Understanding Invasive Lobular Carcinoma
Invasive Lobular Carcinoma begins in the lobules (milk-producing glands), unlike Invasive Ductal Carcinoma (IDC), which originates in the milk ducts. A defining feature of ILC is its characteristic growth pattern: cancer cells move in single-file lines or thin strands rather than clumping together to form a solid mass.
This diffuse growth pattern makes ILC challenging to detect with standard mammography, sometimes resulting in a later diagnosis or a larger tumor size compared to IDC. Biologically, ILC involves the loss of the E-cadherin protein, which is necessary for cell-to-cell adhesion. This loss explains the non-cohesive, single-file cellular arrangement that is the hallmark of the disease. ILC is overwhelmingly hormone receptor-positive (possessing ER and/or PR), which strongly influences treatment selection and long-term outlook.
ILC Survival Rates Based on Disease Stage
Survival statistics are typically expressed as a 5-year or 10-year relative survival rate, estimating the percentage of people with ILC expected to be alive compared to the general population. These statistics depend heavily on how far the cancer has spread at diagnosis, categorized by registries like the Surveillance, Epidemiology, and End Results (SEER) Program.

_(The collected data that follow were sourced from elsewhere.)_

(** ** One round trip *)

Definition next2 (rs : list range) : list range := answer false l2 start false rs.
Definition next1 (rs : list range) : list range := answer true l1 start false (next2 rs).
Definition new_have (rs : list range) : list bytes := concat (map (haves l1) (spans start (next2 rs))).
Definition new_need (rs : list range) : list bytes := concat (map (needs l1) (spans start (next2 rs))).

Lemma wf_start : Bound.wf start.
Proof. by apply BoundFacts.wf_from_ts. Qed.

Section Trip.
Context (k : nat) (rs : list range) (hv nd : list bytes) (Hinv : inv k rs hv nd).

Lemma next2_spec : ascending start (next2 rs) /\ replies false l2 (spans start rs) (spans start (next2 rs)).
Proof. apply (answer_spec s2 l2 Hm2); [done|done|exact wf_start|apply Hinv]. Qed.

Lemma next1_spec : ascending start (next1 rs) /\ replies true l1 (spans start (next2 rs)) (spans start (next1 rs)).
Proof. apply (answer_spec s1 l1 Hm1); [done|done|exact wf_start|apply next2_spec]. Qed.

Lemma honest2 s : s ∈ spans start (next2 rs) -> honest l2 s.
Proof. apply (rp_honest _ _ _ _ (proj2 next2_spec)). Qed.

(** An open range of the answer lies in an open range of the message. *)
Lemma covers_back ini k' ins outs x : replies ini k' ins outs -> covers outs x -> covers ins x.
Proof.
  intros Hr (a & b & y & Hin & Hy & Hx).
  destruct (rp_origin _ _ _ _ Hr a b y Hin Hy) as (a' & b' & y' & Hin' & Ha & _ & Hb & Hd).
  exists a', b', y'. split_and!; [done|by intros ->|by eapply inside_mono].
Qed.

(** The items of an id list the responder sent are closed in what the
    initiator writes next. *)
Lemma ids_closed a b xs x : (a, b, Ids xs) ∈ spans start (next2 rs) -> inside a b x ->
  covers (spans start rs) x /\ ~ covers (spans start (next1 rs)) x.
Proof.
  intros Hin Hx. destruct next2_spec as [Ha2 Hr2]. split.
  - apply (covers_back _ _ _ _ _ Hr2). by exists a, b, (Ids xs).
  - intros (a1 & b1 & y1 & Hin1 & Hy1 & Hx1).
    destruct (rp_origin _ _ _ _ (proj2 next1_spec) _ _ _ Hin1 Hy1) as (a' & b' & y' & Hin' & Hle1 & _ & Hle2 & Hd).
    assert (Heq : (a, b, Ids xs) = (a', b', y')).
    { eapply (span_unique start (next2 rs)); [done|done|done|exact Hx|]. by eapply inside_mono. }
    injection Heq as -> -> <-. by destruct Hd.
Qed.

Lemma new_have_spec i : i ∈ new_have rs -> exists x,
  i = Item.id x /\ x ∈ l1 /\ x ∉ l2 /\ covers (spans start rs) x /\ ~ covers (spans start (next1 rs)) x.
Proof.
  intros ([[a b] y] & Hin & Hi)%elem_of_concat_map. pose proof (honest2 _ Hin) as Hh.
  destruct y as [|fp|xs]; cbn [haves] in Hi; try by apply not_elem_of_nil in Hi. cbn [honest] in Hh. subst xs.
  apply list_elem_of_In, filter_In in Hi as [Hi Hout]. apply list_elem_of_In in Hi.
  apply bool_decide_eq_true in Hout. apply list_elem_of_fmap in Hi as (x & -> & Hx).
  apply elem_of_seg in Hx as [Hx1 Hx]; [|done]. exists x. rewrite id_other in Hout by done.
  split_and!; [done|done|tauto|by eapply ids_closed..].
Qed.

Lemma new_need_spec i : i ∈ new_need rs -> exists x,
  i = Item.id x /\ x ∈ l2 /\ x ∉ l1 /\ covers (spans start rs) x /\ ~ covers (spans start (next1 rs)) x.
Proof.
  intros ([[a b] y] & Hin & Hi)%elem_of_concat_map. pose proof (honest2 _ Hin) as Hh.
  destruct y as [|fp|xs]; cbn [needs] in Hi; try by apply not_elem_of_nil in Hi. cbn [honest] in Hh. subst xs.
  apply list_elem_of_In, filter_In in Hi as [Hi Hout]. apply list_elem_of_In in Hi.
  apply bool_decide_eq_true in Hout. apply list_elem_of_fmap in Hi as (x & -> & Hx).
  apply elem_of_seg in Hx as [Hx1 Hx]; [|done]. exists x. rewrite id_other' in Hout by done.
  split_and!; [done|done|tauto|by eapply ids_closed..].
Qed.

Lemma new_have_NoDup : NoDup (new_have rs).
Proof.
  apply (reported_NoDup l1); [done|apply next2_spec|]. intros a b [|fp|xs] _; cbn [haves];
    [apply sublist_nil_l..|apply filter_sublist].
Qed.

For cancer confined to the breast, categorized as Localized disease, the survival rate is very high, comparable to the overall localized breast cancer rate of about 99%. When the cancer has spread to nearby structures, such as the lymph nodes in the armpit, it is classified as Regional disease. The 10-year relative survival rate for ILC with regional spread is approximately 76%.
The survival outlook shifts when the cancer has metastasized, or spread to distant organs, categorized as Distant stage disease. For this stage, the 10-year relative survival rate for ILC is approximately 12%. While ILC often has a slightly better prognosis than IDC initially, some studies show the long-term survival rate for regional or distant ILC can be slightly lower than IDC, possibly due to its tendency for later recurrence. The overall 5-year and 10-year relative survival rates for ILC across all stages are reported to be around 88.6% and 73.6%, respectively.

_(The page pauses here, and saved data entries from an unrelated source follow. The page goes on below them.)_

(* ===== verification/NegLoss.v ===== *)
(** * An exchange cut short that loses items

    Two concrete sets for which the fallback of [reconcile] goes wrong under
    the smallest limit accepted: the initiator holds sixteen buckets of 31
    items, the responder has others in the first three buckets and in three
    late ones, and nothing in the last bucket. The responder's id lists for
    the first three buckets fill its message, the splits of later ranges are
    dropped, and the fallback fingerprints both sides write are the one of
    the empty set. *)
From S2P Require Import Prelude Errors Crypto Varint Item IdSum Bound.
From S2P Require Import OrderTree OrderIndex OrderRefine OrderSpec NegStore Negentropy NegFacts NegExact NegRanges NegRun NegReply NegGeneral NegCut NegLimit.
Open Scope N_scope.
Import Negentropy.

(** The item number [n] as an id. *)
Definition num_id (n : N) : bytes := byte_of (n mod 256) :: byte_of (n / 256) :: replicate 30 (byte_of 0).

(** Where a bucket of items starts. *)
Definition bucket_key (k : nat) : N :=
  if (k <=? 5)%nat then 20000 * N.of_nat k else 100000 + 1000 * (N.of_nat k - 5).

Definition bucket_items (first shift : N) (n k : nat) : list Item.t :=
  map (fun i => Item.mk (bucket_key k + 10 * N.of_nat i + shift) (num_id (first + 100 * N.of_nat k + N.of_nat i))) (seq 0 n).

Definition items_a : list Item.t := concat (map (bucket_items 1 0 31) (seq 0 16)).
Definition items_b : list Item.t :=
  concat (map (bucket_items 5000 0 31) [0; 1]%nat) ++ bucket_items 5000 0 29 2 ++
  concat (map (bucket_items 5000 1 32) [12; 13; 14]%nat).

Definition set_a : SealedVec.t := SealedVec.new items_a.
Definition set_b : SealedVec.t := SealedVec.new items_b.

(** Sealing sorted items changes nothing. *)
Lemma sealed_concrete k : forallb (fun x => (length (Item.id x) =? 32)%nat && (Item.sort_key x <? u64_max)) k = true ->
  lenN k <= u32_max -> SealedVec.items (SealedVec.new k) = k -> ns_models (crypto := toy_crypto) (SealedVec.new k) k.
Proof.
  intros Hk Hl He. destruct (sealed_new_models k) as (l' & Hm & _).
  - apply Forall_forall. intros x Hx%list_elem_of_In. rewrite forallb_forall in Hk.
    specialize (Hk x Hx). apply andb_true_iff in Hk as [H1%Nat.eqb_eq H2%N.ltb_lt]. split; [done|lia].
  - done.
  - pose proof Hm as (He' & _). change (ns_models (SealedVec.new k) l') in Hm. congruence.
Qed.

Lemma set_a_models : ns_models (crypto := toy_crypto) set_a items_a.
Proof. apply sealed_concrete; [vm_compute; reflexivity|vm_compute; discriminate|vm_compute; reflexivity]. Qed.
Lemma set_b_models : ns_models (crypto := toy_crypto) set_b items_b.
Proof. apply sealed_concrete; [vm_compute; reflexivity|vm_compute; discriminate|vm_compute; reflexivity]. Qed.
Lemma items_a_proper : proper items_a.
Proof. apply proper_b_spec. vm_compute. reflexivity. Qed.
Lemma items_b_proper : proper items_b.
Proof. apply proper_b_spec. vm_compute. reflexivity. Qed.
Lemma items_consistent : consistent items_a items_b.
Proof. apply consistent_b_spec. vm_compute. reflexivity. Qed.


(** An id of the last bucket. *)
Definition lost : bytes := num_id 1504.

(** Whether the outcome of the exchange fails to report an id of the initiator. *)
Definition loses (r : result SyncError.t (list bytes * list bytes)) (i : bytes) : bool :=
  match r with
  | Ok (hv, _) =>
      forallb (fun j => negb (bool_decide (i = j))) hv && existsb (fun j => bool_decide (i = j)) (ids items_a) &&
      forallb (fun j => negb (bool_decide (i = j))) (ids items_b)
  | _ => false
  end.

Lemma notin_b i (k : list bytes) : forallb (fun j => negb (bool_decide (i = j))) k = true -> i ∉ k.
Proof.
  rewrite forallb_forall. intros H Hi%list_elem_of_In. specialize (H i Hi).
  by rewrite bool_decide_eq_true_2 in H.
Qed.

Lemma loses_spec {A} (r1 : result SyncError.t (A * bytes)) (f : A -> bytes -> result SyncError.t (list bytes * list bytes)) i :
  loses ('(e, m) ← r1; f e m) i = true ->
  exists e m hv nd j, r1 = Ok (e, m) /\ f e m = Ok (hv, nd) /\ j ∈ ids items_a /\ j ∉ ids items_b /\ j ∉ hv.
Proof.
  destruct r1 as [[e m]|er|]; try discriminate. cbn [mbind result_bind].
  destruct (f e m) as [[hv nd]|er|] eqn:E; try discriminate.
  unfold loses. intros [[H1 H2]%andb_true_iff H3]%andb_true_iff.
  exists e, m, hv, nd, i. split; [done|]. split; [done|]. split_and!; [|by apply notin_b..].
  apply existsb_exists in H2 as (j & Hj & ->%bool_decide_eq_true). by apply list_elem_of_In.
Qed.

Lemma exchange_loses :
  loses ('(e, m) ← initiate (crypto := toy_crypto) (mk set_a (Some 4096) false);
         converse (crypto := toy_crypto) 2 e (mk set_b (Some 4096) false) m [] []) lost = true.
Proof. vm_compute. reflexivity. Qed.

(** C17: the fallback fingerprint can hide a difference for good. Both engines
    run with the limit of 4096 bytes, the sets are proper and agree on
    what an id stands for; the exchange ends by itself after two round trips,
    and an id only the initiator holds is never reported: the initiator's
    next message would have been the split of the rest, but both fallbacks
    compare a remainder with a longer one. *)
Theorem fallback_hides_difference :
  ns_models (crypto := toy_crypto) set_a items_a /\ ns_models (crypto := toy_crypto) set_b items_b /\
  proper items_a /\ proper items_b /\ consistent items_a items_b /\
  exists e1 m hv nd i,
    initiate (crypto := toy_crypto) (mk set_a (Some 4096) false) = Ok (e1, m) /\
    converse (crypto := toy_crypto) 2 e1 (mk set_b (Some 4096) false) m [] [] = Ok (hv, nd) /\
    i ∈ ids items_a /\ i ∉ ids items_b /\ i ∉ hv.
Proof.
  split; [exact set_a_models|]. split; [exact set_b_models|]. split; [exact items_a_proper|].
  split; [exact items_b_proper|]. split; [exact items_consistent|]. exact (loses_spec _ _ _ exchange_loses).
Qed.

Biological and Patient Factors Affecting Prognosis
While stage is the most significant indicator of prognosis, individual outcomes are also determined by the tumor’s specific biology and patient-related variables. The vast majority of ILC tumors are hormone receptor-positive, a favorable characteristic because it makes the cancer susceptible to endocrine therapy. The tumor’s grade, which describes how abnormal the cancer cells look under a microscope, also plays a role.
ILC is often a lower-grade cancer, meaning the cells are slower-growing and look more like normal cells. The proliferation rate, measured by the Ki-67 index, indicates how quickly the cancer cells are dividing; a lower Ki-67 score is associated with a better prognosis. The status of the lymph nodes is another significant factor, as the presence and number of positive lymph nodes strongly indicate the likelihood of distant spread. Patient factors, such as age at diagnosis and co-existing health conditions, influence the ability to tolerate aggressive treatments and recover.

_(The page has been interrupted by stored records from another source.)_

(* ===== verification/Session.v ===== *)
(** * Reconciliation sessions: sync/session.rs

    [Syncer] manages the sessions of one link. Handling a message changes
    the syncer, the entry store and the output; all three are threaded, so
    that what happened before a failure is kept, as in
    [handle_message_into]. *)
From S2P Require Import Prelude Errors Crypto Cbor CborRef Entry Msg Item IdSum Bound.
From S2P Require Import OrderTree OrderIndex OrderRefine OrderSpec Store NegStore Negentropy.
Open Scope N_scope.

Definition PUSH_BATCH_BUDGET : N := 32768.

Inductive LinkRole : Type := Initiator | Responder.

#[export] Instance link_role_eq_dec : EqDecision LinkRole.
Proof. solve_decision. Defined.

Module SyncConfig.
Record t : Type := mk { frame_limit : option N; push_ttl : N; max_sessions : N }.
Definition default : t := mk (Some FRAME_LIMIT_FLOOR) 0 8.
End SyncConfig.

Inductive SyncEvent : Type :=
  | Stored (id : bytes)
  | DuplicateIgnored (id : bytes)
  | Reconciled (sid : N) (have need : list bytes)
  | SessionClosed (sid : N) (opened_by_us : bool).

Module SyncOutput.
Record t : Type := mk { replies : list Message; events : list SyncEvent }.
Definition default : t := mk [] [].
Definition extend (o next : t) : t := mk (replies o ++ replies next) (events o ++ events next).
Definition push_event (o : t) (e : SyncEvent) : t := mk (replies o) (events o ++ [e]).
End SyncOutput.

Module Session.
Record t : Type := mk { engine : Negentropy.t SealedVec.t; pushed : gset bytes }.
End Session.

(** [iter().filter(|id| set.insert( *id))]: keeps the ids that are new to
    the set, which is returned as well. *)
Fixpoint filter_insert (seen : gset bytes) (ids : list bytes) : gset bytes * list bytes :=
  match ids with
  | [] => (seen, [])
  | i :: ids =>
      if decide (i ∈ seen) then filter_insert seen ids
      else let '(seen, l) := filter_insert ({[i]} ∪ seen) ids in (seen, i :: l)
  end.

Module Syncer.

Record t : Type := mk {
  role : LinkRole;
  config : SyncConfig.t;
  sessions : gmap (bool * N) Session.t;
  next_sid : N;
}.

Definition new (role : LinkRole) (config : SyncConfig.t) : t :=
  mk role config ∅ (match role with Initiator => 0 | Responder => 1 end).

Definition open_sessions (s : t) : N := N.of_nat (base.size (sessions s)).

Definition our_parity (s : t) : N := match role s with Initiator => 0 | Responder => 1 end.
Definition peer_parity (s : t) : N := 1 - our_parity s.

(** The key of an incoming session id: the parity tells who opened it. *)
Definition session_key (s : t) (sid : N) : bool * N := (sid mod 2 =? our_parity s, sid).

Definition set_sessions (s : t) (m : gmap (bool * N) Session.t) : t :=
  mk (role s) (config s) m (next_sid s).

Section Ops.
Context {cbor : Cbor} {crypto : Crypto}.

(** The loop of [push_batches]: finished messages, the open batch and its
    size. *)
Fixpoint batch_loop (store : EntryStore.t) (ttl : N) (ids : list bytes) (messages : list Message)
    (batch : list Entry.t) (batch_bytes : N) : list Message :=
  match ids with
  | [] => if decide (batch = []) then messages else messages ++ [MGossipPush (GossipPush.mk batch ttl)]
  | id :: ids =>
      match EntryStore.get store id with
      | None => batch_loop store ttl ids messages batch batch_bytes
      | Some entry =>
          let size := lenN (Entry.to_bytes entry) in
          if negb (bool_decide (batch = [])) && (PUSH_BATCH_BUDGET <? batch_bytes + size) then
            batch_loop store ttl ids (messages ++ [MGossipPush (GossipPush.mk batch ttl)]) [entry] (0 + size)
          else batch_loop store ttl ids messages (batch ++ [entry]) (batch_bytes + size)
      end
  end.
Definition push_batches (store : EntryStore.t) (ids : list bytes) (ttl : N) : list Message :=
  batch_loop store ttl ids [] [] 0.

(** The engine over a sealed snapshot of the window. *)
Definition sealed_engine (s : t) (store : EntryStore.t) (window : SortKeyWindow.t)
  : result SyncError.t (Negentropy.t SealedVec.t) :=
  items ← expect (EntryStore.snapshot store window);
  Negentropy.new (SealedVec.new items) (SyncConfig.frame_limit (config s)).

(** [self.next_sid += 2] aborts on overflow of [u64]. *)
Definition open_session (s : t) (store : EntryStore.t) (window : SortKeyWindow.t)
  : result SyncError.t (t * N * Message) :=
  if SyncConfig.max_sessions (config s) <=? open_sessions s then Err SyncError.ResourceLimit
  else
    engine ← sealed_engine s store window;
    '(engine, msg) ← Negentropy.initiate engine;
    let sid := next_sid s in
    if u64_max <? sid + 2 then Panic
    else
      let s := mk (role s) (config s) (<[(true, sid) := Session.mk engine ∅]> (sessions s)) (sid + 2) in
      Ok (s, sid, MReconInit (ReconInit.mk sid window msg)).

Definition abort_session (s : t) (sid : N) : t * option Message :=
  match sessions s !! (true, sid) with
  | None => (s, None)
  | Some _ => (set_sessions s (delete (true, sid) (sessions s)), Some (MReconDone (ReconDone.mk sid)))
  end.

(** [io] gives the journal outcome of each entry of the push. *)
Fixpoint push_loop (store : EntryStore.t) (io : nat -> io_outcome) (k : nat) (entries : list Entry.t)
    (output : SyncOutput.t) : EntryStore.t * SyncOutput.t * result SyncError.t unit :=
  match entries with
  | [] => (store, output, Ok tt)
  | entry :: entries =>
      let id := Entry.id entry in
      let '(store, r) := EntryStore.insert store entry (io k) in
      match r with
      | Ok true => push_loop store io (S k) entries (SyncOutput.push_event output (Stored id))
      | Ok false => push_loop store io (S k) entries (SyncOutput.push_event output (DuplicateIgnored id))
      | Err (StoreError.Storage _) => (store, output, Err SyncError.Storage)
      | Err StoreError.Capacity => (store, output, Err SyncError.ResourceLimit)
      | Err StoreError.BadSignature =>
          (store, output, Err (SyncError.Violation "pushed entry signature invalid"))
      | Err StoreError.SortKeyReserved =>
          (store, output, Err (SyncError.Violation "pushed entry uses the reserved sort key"))
      | Panic => (store, output, Panic)
      end
  end.

Definition handle_init (s : t) (store : EntryStore.t) (init : ReconInit.t)
  : result SyncError.t (t * SyncOutput.t) :=
  let sid := ReconInit.sid init in
  if negb (sid mod 2 =? peer_parity s) then Err (SyncError.Violation "session id has the sender's parity")
  else if decide (is_Some (sessions s !! (false, sid))) then
    Err (SyncError.Violation "session id already open")
  else if SyncConfig.max_sessions (config s) <=? open_sessions s then Err SyncError.ResourceLimit
  else
    engine ← sealed_engine s store (ReconInit.window init);
    round ← Negentropy.reconcile engine (ReconInit.msg init);
    reply ← expect (Round.reply round);
    let s := set_sessions s (<[(false, sid) := Session.mk engine ∅]> (sessions s)) in
    Ok (s, SyncOutput.mk [MReconMsg (ReconMsg.mk sid reply)] []).

Definition handle_recon_msg (s : t) (store : EntryStore.t) (rm : ReconMsg.t)
  : result SyncError.t (t * SyncOutput.t) :=
  let key := session_key s (ReconMsg.sid rm) in
  session ← ok_or (sessions s !! key) (SyncError.Violation "no open session with this id");
  round ← Negentropy.reconcile (Session.engine session) (ReconMsg.msg rm);
  let '(opened_by_us, sid) := key in
  let '(pushed, have) := filter_insert (Session.pushed session) (Round.have round) in
  let '(_, need) := filter_insert ∅ (Round.need round) in
  let s := set_sessions s (<[key := Session.mk (Session.engine session) pushed]> (sessions s)) in
  let output :=
    if decide (have <> [] \/ need <> []) then
      SyncOutput.mk (push_batches store have (SyncConfig.push_ttl (config s))) [Reconciled sid have need]
    else SyncOutput.default in
  match Round.reply round with
  | Some reply =>
      Ok (s, SyncOutput.extend output (SyncOutput.mk [MReconMsg (ReconMsg.mk sid reply)] []))
  | None =>
      Ok (set_sessions s (delete key (sessions s)),
          SyncOutput.extend output
            (SyncOutput.mk [MReconDone (ReconDone.mk sid)] [SessionClosed sid opened_by_us]))
  end.

Definition handle_done (s : t) (done : ReconDone.t) : result SyncError.t (t * SyncOutput.t) :=
  let key := session_key s (ReconDone.sid done) in
  match sessions s !! key with
  | None => Err (SyncError.Violation "no open session with this id")
  | Some _ =>
      Ok (set_sessions s (delete key (sessions s)),
          SyncOutput.mk [] [SessionClosed (ReconDone.sid done) key.1])
  end.

Definition handle_message_into (s : t) (store : EntryStore.t) (io : nat -> io_outcome) (msg : Message)
    (output : SyncOutput.t) : t * EntryStore.t * SyncOutput.t * result SyncError.t unit :=
  match msg with
  | MGossipPush push =>
      let '(store, output, r) := push_loop store io 0 (GossipPush.entries push) output in
      (s, store, output, r)
  | _ =>
      let next :=
        match msg with
        | MReconInit init => handle_init s store init
        | MReconMsg rm => handle_recon_msg s store rm
        | MReconDone done => handle_done s done
        | _ => Err (SyncError.Violation "message type not for the sync layer")
        end in
      match next with
      | Ok (s, next) => (s, store, SyncOutput.extend output next, Ok tt)
      | Err e => (s, store, output, Err e)
      | Panic => (s, store, output, Panic)
      end
  end.

Definition handle_message (s : t) (store : EntryStore.t) (io : nat -> io_outcome) (msg : Message)
  : t * EntryStore.t * result SyncError.t SyncOutput.t :=
  let '(s, store, output, r) := handle_message_into s store io msg SyncOutput.default in
  (s, store, match r with Ok _ => Ok output | Err e => Err e | Panic => Panic end).

End Ops.
End Syncer.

Treatment Strategies and Their Influence on Outcome
The standard treatment approach for ILC involves a combination of local and systemic therapies, which directly impact survival rates. Local treatments include surgery, often followed by radiation therapy to reduce the risk of cancer returning in the breast or chest wall. Systemic therapies are administered to kill cancer cells throughout the body and are important for improving long-term outcomes.
Due to the high frequency of hormone receptor-positivity in ILC, Endocrine Therapy is the cornerstone of systemic treatment for most patients. These medications, such as tamoxifen or aromatase inhibitors, block the effects of estrogen or lower estrogen levels, starving the cancer cells and significantly reducing the risk of recurrence.
ILC is often a lower-grade, slower-proliferating cancer, making it generally less sensitive to chemotherapy compared to many IDC tumors. Therefore, chemotherapy is not universally required for all ILC patients. The long-term use of endocrine therapy, often for five to ten years, is a primary driver in the high survival rates for early-stage ILC, mitigating the risk of late recurrence characteristic of this cancer type.